(* ===== verification/_CoqProject ===== *)
-Q . S2P
Prelude.v
Board.v
Relay.v
RelaySpec.v
Frames.v
Io.v
IoSpec.v
HostConfig.v
HostConfigSpec.v
Flash.v
FlashSpec.v
Can.v
Timers.v
Dispatch.v
DispatchSpec.v
Sessions.v
CanSessions.v
FuseSessions.v
Malloc.v
MallocSpec.v
I2c.v
I2cSpec.v
Udp.v
UdpSpec.v
Net.v
NetSpec.v
Main.v
MainSpec.v
CanRace.v
Delay.v
Kernel.v
OsQueue.v
OsQueueSpec.v
LwipTimers.v
SysArch.v
Usart.v
Pbuf.v
MempSpec.v
PbufSpec.v
PbufData.v
PbufInv.v
PbufShape.v
PbufLife.v
Eth.v
EthSpec.v
EthOut.v
EthLink.v
IpInput.v
IpInputSpec.v
IpLink.v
::::
Assignment:
The answer must be the full listing, repeated word for word.

Answer for this exercise:
(* ===== verification/_CoqProject ===== *)
-Q . S2P
Prelude.v
Board.v
Relay.v
RelaySpec.v
Frames.v
Io.v
IoSpec.v
HostConfig.v
HostConfigSpec.v
Flash.v
FlashSpec.v
Can.v
Timers.v
Dispatch.v
DispatchSpec.v
Sessions.v
CanSessions.v
FuseSessions.v
Malloc.v
MallocSpec.v
I2c.v
I2cSpec.v
Udp.v
UdpSpec.v
Net.v
NetSpec.v
Main.v
MainSpec.v
CanRace.v
Delay.v
Kernel.v
OsQueue.v
OsQueueSpec.v
LwipTimers.v
SysArch.v
Usart.v
Pbuf.v
MempSpec.v
PbufSpec.v
PbufData.v
PbufInv.v
PbufShape.v
PbufLife.v
Eth.v
EthSpec.v
EthOut.v
EthLink.v
IpInput.v
IpInputSpec.v
IpLink.v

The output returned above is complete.